Since the initial April 2016 draft published, the pharmaceutical industry has been working to toward complying with the FDA guidance on Data Integrity and Compliance With Drug CGMP (here) which was finalized in December 2018. One passage in the introduction of the guidance has resonated with me: “Management’s involvement in and influence on these strategies is essential in preventing and correcting conditions that can lead to data integrity problems. It is the role of management with executive responsibility to create a quality culture where employees understand that data integrity is an organizational core value and employees are encouraged to identify and promptly report data integrity issues. In the absence of managements support of a quality culture, quality systems can break down and lead to CGMP noncompliance.” This passage directs company management to take the responsibility to create a quality culture, which, in turn, should result in robust laboratory documentation processes and practices that will assure the integrity of laboratory data. This is not a new concept. For decades, the documented hardcopy laboratory data in bound notebooks was reviewed and any discrepancy in the data was easily detectable and could be questioned. However, even with hardcopy data, the validity of the data was directly impacted by the integrity of the bench chemist and laboratory management’s commitment to ensure the complete and accurate data is recorded.

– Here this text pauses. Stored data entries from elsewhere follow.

(* ===== verification/_CoqProject ===== *)
-Q . S2P
Prelude.v
Prog.v
GoMonad.v
GoStr.v
Split.v
Types.v
K8sLib.v
Utils.v
Pb.v
ClusterTypes.v
Kube.v
Samples.v
ClusterSamples.v
DataSelect.v
DataSelectFacts.v
Cleanup.v
CleanupFacts.v
Status.v
StatusFacts.v
Reconcile.v
ReconcileFacts.v
DCluster.v
DClusterFacts.v
ClusterCtl.v
ClusterCtlFacts.v
PbStruct.v
PbStructFacts.v
Nbi.v
Templates.v
TemplatesFacts.v
Targets.v
TargetsFacts.v
NbEff.v
Env.v
Dependency.v
DependencyFacts.v
Catalog.v
Secrets.v
InitDeployment.v
Queries.v
Handlers.v
Service.v
NbSamples.v
SecretsFacts.v
InitFacts.v
QueriesFacts.v
HandlersFacts.v
CreateFacts.v
IsolationFacts.v
ServiceFacts.v
ConfinedFacts.v
ConfinedService.v
Termination.v
Webhook.v
Tenant.v
Migration.v
ArmEff.v
ArmKube.v
ArmValidate.v
ArmVirt.v
ArmFacts.v
ArmReplies.v
WsProxy.v
Vnc.v
VncFacts.v
ConsoleFacts.v
AddressFacts.v
AspServer.v
AspFacts.v
Regex.v
GoUrl.v
AspTransport.v
AspTransportFacts.v
Fleet.v
GitClient.v
Gateway.v
ArmRest.v
AdmRest.v
CertWatch.v
Startup.v
(* ===== verification/Types.v ===== *)
(** * The data model: the custom resources of [api/v1beta1] and the Fleet, batch
      and core objects the controllers read and write

    Times are nanoseconds since the epoch; a zero [metav1.Time] is [None]. *)

From S2P Require Import Prelude GoStr.

(** ** [api/v1beta1]: states, labels, finalizers *)

Definition StateType : Type := string.
Definition Down : StateType := "Down".
Definition Running : StateType := "Running".
Definition Unknown : StateType := "Unknown".
Definition Error : StateType := "Error".
Definition InternalError : StateType := "InternalError".
Definition Deploying : StateType := "Deploying".
Definition Updating : StateType := "Updating".
Definition Terminating : StateType := "Terminating".
Definition NoTargetClusters : StateType := "NoTargetClusters".

Definition DeploymentType : Type := string.
Definition AutoScaling : DeploymentType := "auto-scaling".
Definition Targeted : DeploymentType := "targeted".

Definition LabelAppName : string := "app.edge-orchestrator.intel.com/app-name".
Definition LabelBundleName : string := "app.edge-orchestrator.intel.com/bundle-name".
Definition BundleName_ : string := "app.edge-orchestrator.intel.com/bundle-name".
Definition BundleType : string := "app.edge-orchestrator.intel.com/bundle-type".
Definition DeploymentID : string := "app.edge-orchestrator.intel.com/deployment-id".
Definition FleetClusterID : string := "fleet.cattle.io/cluster".
Definition FleetClusterNamespace : string := "fleet.cattle.io/cluster-namespace".
Definition ClusterName : string := "edge-orchestrator.intel.com/clustername".
Definition FleetProjectID : string := "edge-orchestrator.intel.com/project-id".
Definition AppOrchActiveProjectID : string := "app.edge-orchestrator.intel.com/project-id".
Definition ClusterOrchKeyProjectID : string := "edge-orchestrator.intel.com/project-id".
Definition FleetRepoName : string := "fleet.cattle.io/repo-name".
Definition FleetBundleName : string := "fleet.cattle.io/bundle-name".
Definition FleetRsProxy : string := "app.edge-orchestrator.intel.com/fleet-rs-secret".

Definition FinalizerGitRemote : string := "app.edge-orchestrator.intel.com/git-remote".
Definition FinalizerCatalog : string := "app.edge-orchestrator.intel.com/catalog".
Definition FinalizerDependency : string := "app.edge-orchestrator.intel.com/dependency".
Definition FleetGitSecretName : string := "fleet-gitrepo-cred".

(** ** Conditions *)

Definition ConditionTrue : string := "True".
Definition ConditionFalse : string := "False".

(** [metav1.Condition] *)
Record Condition : Type := mkCond {
  c_type : string;
  c_status : string;
  c_time : Z;
  c_reason : string;
  c_message : string
}.

(** [genericcondition.GenericCondition] (the fields the code reads) *)
Record GenericCondition : Type := mkGCond {
  gc_type : string;
  gc_status : string;
  gc_message : string
}.

#[export] Instance Condition_eq_dec : EqDecision Condition.
Proof. solve_decision. Defined.
#[export] Instance GenericCondition_eq_dec : EqDecision GenericCondition.
Proof. solve_decision. Defined.

(** ** Deployment *)

Record NamespaceRes : Type := mkNs {
  ns_name : string;
  ns_labels : gmap string string;
  ns_annotations : gmap string string
}.

Record DeploymentPackageRef : Type := mkDPRef {
  dp_name : string;
  dp_version : string;
  dp_profile : string;
  dp_forbids : bool;
  dp_namespaces : list NamespaceRes
}.

Record DependentDeploymentRef : Type := mkDepRef {
  ddr_pkg : DeploymentPackageRef;
  ddr_name : string
}.

Record HelmApp : Type := mkHelm {
  ha_chart : string;
  ha_version : string;
  ha_repo : string;
  ha_repo_secret : string;
  ha_image_registry : string;
  ha_image_secret : string
}.

Record IgnoreResource : Type := mkIgnore {
  ig_name : string;
  ig_kind : string;
  ig_namespace : string
}.

Record Application : Type := mkApp {
  app_name : string;
  app_version : string;
  app_namespace : string;
  app_namespace_labels : gmap string string;
  app_targets : list (gmap string string);
  app_profile_secret : string;
  app_value_secret : string;
  app_depends_on : list string;
  app_redeploy : bool;
  app_ignore : list IgnoreResource;
  app_helm : HelmApp;
  app_dep_packages : gmap string DeploymentPackageRef;
  app_service_export : bool
}.

Record NetworkRef : Type := mkNet { net_name : string; net_kind : string; net_api : string }.

Record DeploymentSpec : Type := mkSpec {
  sp_display_name : string;
  sp_project : string;
  sp_pkg : DeploymentPackageRef;
  sp_apps : list Application;
  sp_type : DeploymentType;
  sp_children : gmap string DependentDeploymentRef;
  sp_network : NetworkRef
}.

Record ClusterSummary : Type := mkSummary {
  cs_total : Z;
  cs_running : Z;
  cs_down : Z;
  cs_unknown : Z
}.

Record DeploymentStatus : Type := mkStatus {
  st_conditions : list Condition;
  st_display : string;
  st_state : StateType;
  st_message : string;
  st_summary : ClusterSummary;
  st_in_progress : bool;
  st_last_resync : string;
  st_reconciled_gen : Z;
  st_parents : gmap string DependentDeploymentRef
}.

(** [v1beta1.Deployment]; [d_deletion] is the deletion timestamp.  The status
    field [LastStatusUpdate], which the code neither reads nor writes, is left out. *)
Record Deployment : Type := mkDeployment {
  d_name : string;
  d_namespace : string;
  d_uid : string;
  d_labels : gmap string string;
  d_generation : Z;
  d_resource_version : string;
  d_creation : Z;
  d_deletion : option Z;
  d_finalizers : list string;
  d_spec : DeploymentSpec;
  d_status : DeploymentStatus
}.

(** [func (d *Deployment) GetId() string] *)
Definition GetId (d : Deployment) : string := d_uid d.

(** [d.ObjectMeta.DeletionTimestamp.IsZero()] *)
Definition not_deleting (d : Deployment) : bool := bool_decide (d_deletion d = None).

#[export] Instance NamespaceRes_eq_dec : EqDecision NamespaceRes.
Proof. solve_decision. Defined.
#[export] Instance DPRef_eq_dec : EqDecision DeploymentPackageRef.
Proof. solve_decision. Defined.
#[export] Instance DepRef_eq_dec : EqDecision DependentDeploymentRef.
Proof. solve_decision. Defined.
#[export] Instance HelmApp_eq_dec : EqDecision HelmApp.
Proof. solve_decision. Defined.
#[export] Instance IgnoreResource_eq_dec : EqDecision IgnoreResource.
Proof. solve_decision. Defined.
#[export] Instance Application_eq_dec : EqDecision Application.
Proof. solve_decision. Defined.
#[export] Instance NetworkRef_eq_dec : EqDecision NetworkRef.
Proof. solve_decision. Defined.
#[export] Instance DeploymentSpec_eq_dec : EqDecision DeploymentSpec.
Proof. solve_decision. Defined.
#[export] Instance ClusterSummary_eq_dec : EqDecision ClusterSummary.
Proof. solve_decision. Defined.
#[export] Instance DeploymentStatus_eq_dec : EqDecision DeploymentStatus.
Proof. solve_decision. Defined.
#[export] Instance Deployment_eq_dec : EqDecision Deployment.
Proof. solve_decision. Defined.

(** Field assignments [d.Status.X = v], [d.Finalizers = v]. *)
Definition set_status (f : DeploymentStatus -> DeploymentStatus) (d : Deployment) : Deployment :=
  mkDeployment (d_name d) (d_namespace d) (d_uid d) (d_labels d) (d_generation d)
    (d_resource_version d) (d_creation d) (d_deletion d) (d_finalizers d) (d_spec d) (f (d_status d)).

Definition set_finalizers (fs : list string) (d : Deployment) : Deployment :=
  mkDeployment (d_name d) (d_namespace d) (d_uid d) (d_labels d) (d_generation d)
    (d_resource_version d) (d_creation d) (d_deletion d) fs (d_spec d) (d_status d).

Definition with_conditions (cs : list Condition) (s : DeploymentStatus) : DeploymentStatus :=
  mkStatus cs (st_display s) (st_state s) (st_message s) (st_summary s) (st_in_progress s)
    (st_last_resync s) (st_reconciled_gen s) (st_parents s).

Definition with_state (x : StateType) (s : DeploymentStatus) : DeploymentStatus :=
  mkStatus (st_conditions s) (st_display s) x (st_message s) (st_summary s) (st_in_progress s)
    (st_last_resync s) (st_reconciled_gen s) (st_parents s).

Definition with_message (x : string) (s : DeploymentStatus) : DeploymentStatus :=
  mkStatus (st_conditions s) (st_display s) (st_state s) x (st_summary s) (st_in_progress s)
    (st_last_resync s) (st_reconciled_gen s) (st_parents s).

Definition with_in_progress (x : bool) (s : DeploymentStatus) : DeploymentStatus :=
  mkStatus (st_conditions s) (st_display s) (st_state s) (st_message s) (st_summary s) x
    (st_last_resync s) (st_reconciled_gen s) (st_parents s).

Definition with_last_resync (x : string) (s : DeploymentStatus) : DeploymentStatus :=
  mkStatus (st_conditions s) (st_display s) (st_state s) (st_message s) (st_summary s)
    (st_in_progress s) x (st_reconciled_gen s) (st_parents s).

Definition with_reconciled_gen (x : Z) (s : DeploymentStatus) : DeploymentStatus :=
  mkStatus (st_conditions s) (st_display s) (st_state s) (st_message s) (st_summary s)
    (st_in_progress s) (st_last_resync s) x (st_parents s).

Definition with_parents (x : gmap string DependentDeploymentRef) (s : DeploymentStatus) :
    DeploymentStatus :=
  mkStatus (st_conditions s) (st_display s) (st_state s) (st_message s) (st_summary s)
    (st_in_progress s) (st_last_resync s) (st_reconciled_gen s) x.

(** ** DeploymentCluster and Cluster *)

Definition CountType : Type := string.
Definition NotUsed : CountType := "notUsed".
Definition ClusterCounts : CountType := "clusterCounts".
Definition AppCounts : CountType := "appCounts".

Record Summary : Type := mkSum {
  sm_type : CountType;
  sm_total : Z;
  sm_running : Z;
  sm_down : Z;
  sm_unknown : Z
}.

Record Status : Type := mkSt { s_state : StateType; s_message : string; s_summary : Summary }.

Record App : Type := mkDCApp {
  a_name : string;
  a_id : string;
  a_generation : Z;
  a_status : Status
}.

Record DeploymentClusterStatus : Type := mkDCStatus {
  dcs_conditions : list Condition;
  dcs_name : string;
  dcs_status : Status;
  dcs_display : string;
  dcs_last_update : option Z;
  dcs_apps : list App
}.

Record DeploymentCluster : Type := mkDC {
  dc_name : string;
  dc_namespace : string;
  dc_labels : gmap string string;
  dc_deletion : option Z;
  dc_deployment_id : string;
  dc_cluster_id : string;
  dc_spec_namespace : string;
  dc_status : DeploymentClusterStatus
}.

(** ** Fleet, batch and core objects (the fields the code uses) *)

Record GitTarget : Type := mkTarget { gt_name : string; gt_match : gmap string string }.

(** The labels of a GitRepo are never nil: the controller creates its GitRepos
    with labels, and writing to a nil map would panic. *)
Record GitRepo : Type := mkGitRepo {
  gr_name : string;
  gr_namespace : string;
  gr_labels : gmap string string;
  gr_owner : option string;
  gr_repo : string;
  gr_paths : list string;
  gr_helm_secret : string;
  gr_client_secret : string;
  gr_ca_bundle : string;
  gr_targets : list GitTarget;
  gr_polling : option Z;
  gr_force_sync : Z;
  gr_conditions : list GenericCondition;
  gr_display_message : string
}.

Record BundleDeployment : Type := mkBD {
  bd_name : string;
  bd_namespace : string;
  bd_labels : gomap;
  bd_annotations : gomap;
  bd_spec_id : string;
  bd_conditions : list GenericCondition;
  bd_ready : bool;
  bd_non_modified : bool;
  bd_applied_id : string;
  bd_display_state : string
}.

Record ContainerTerminated : Type := mkTerm { ct_reason : string; ct_message : string }.

Record Pod : Type := mkPod {
  pod_name : string;
  pod_phase : string;
  pod_creation : Z;
  pod_terminated : list (option ContainerTerminated)
}.

Record Job : Type := mkJob { job_name : string; job_succeeded : Z }.

#[export] Instance Summary_eq_dec : EqDecision Summary.
Proof. solve_decision. Defined.
#[export] Instance Status_eq_dec : EqDecision Status.
Proof. solve_decision. Defined.
#[export] Instance App_eq_dec : EqDecision App.
Proof. solve_decision. Defined.
#[export] Instance DCStatus_eq_dec : EqDecision DeploymentClusterStatus.
Proof. solve_decision. Defined.
#[export] Instance DC_eq_dec : EqDecision DeploymentCluster.
Proof. solve_decision. Defined.
#[export] Instance GitTarget_eq_dec : EqDecision GitTarget.
Proof. solve_decision. Defined.
#[export] Instance GitRepo_eq_dec : EqDecision GitRepo.
Proof. solve_decision. Defined.
#[export] Instance BD_eq_dec : EqDecision BundleDeployment.
Proof. solve_decision. Defined.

With the introduction of computerized chromatographic data acquisition systems in 1980’s and 1990’s, a conundrum was created. Was the printout of the data or was the electronic file the raw data? If the raw data was the electronic file, was the electronic file secure from being easily altered? In some systems, the files could be written over, renamed, etc., without any audit trail documenting the action. Thus, assurance of the integrity of the laboratory data was weakened unless laboratories added configurational or procedural controls over the data acquisition systems.
Fast forward to present day, most commercial off-the-shelf software associated with computerized laboratory systems can be configured to address the majority of data integrity gaps present in earlier software. However, even with the improved data security of the current systems, the “Part 11 Compliant Software” is not the panacea that laboratory management would like it to be. While up-to-date systems aid in the prevention and detection of data loss and common record manipulation, a vigilant, thorough, comprehensive review of audit trails for unaccountable extra data, unapproved reprocessing, and other causes for data integrity breaches is still needed.
If we think about it, nothing related to the expectation for data to be complete and accurate has actually changed over the past decades. If company management does not fully commit to a quality culture, where ensuring data integrity is a paramount core value and this is reflected in their actions, the resulting data integrity compliance practices will likely not meet regulatory expectations. The commitment to a quality culture from the top down is key. Having compliant instrumentation, procedures, and practices will also give the laboratory analysts pride in knowing that their data is beyond reproach and will pass the most rigorous of audits.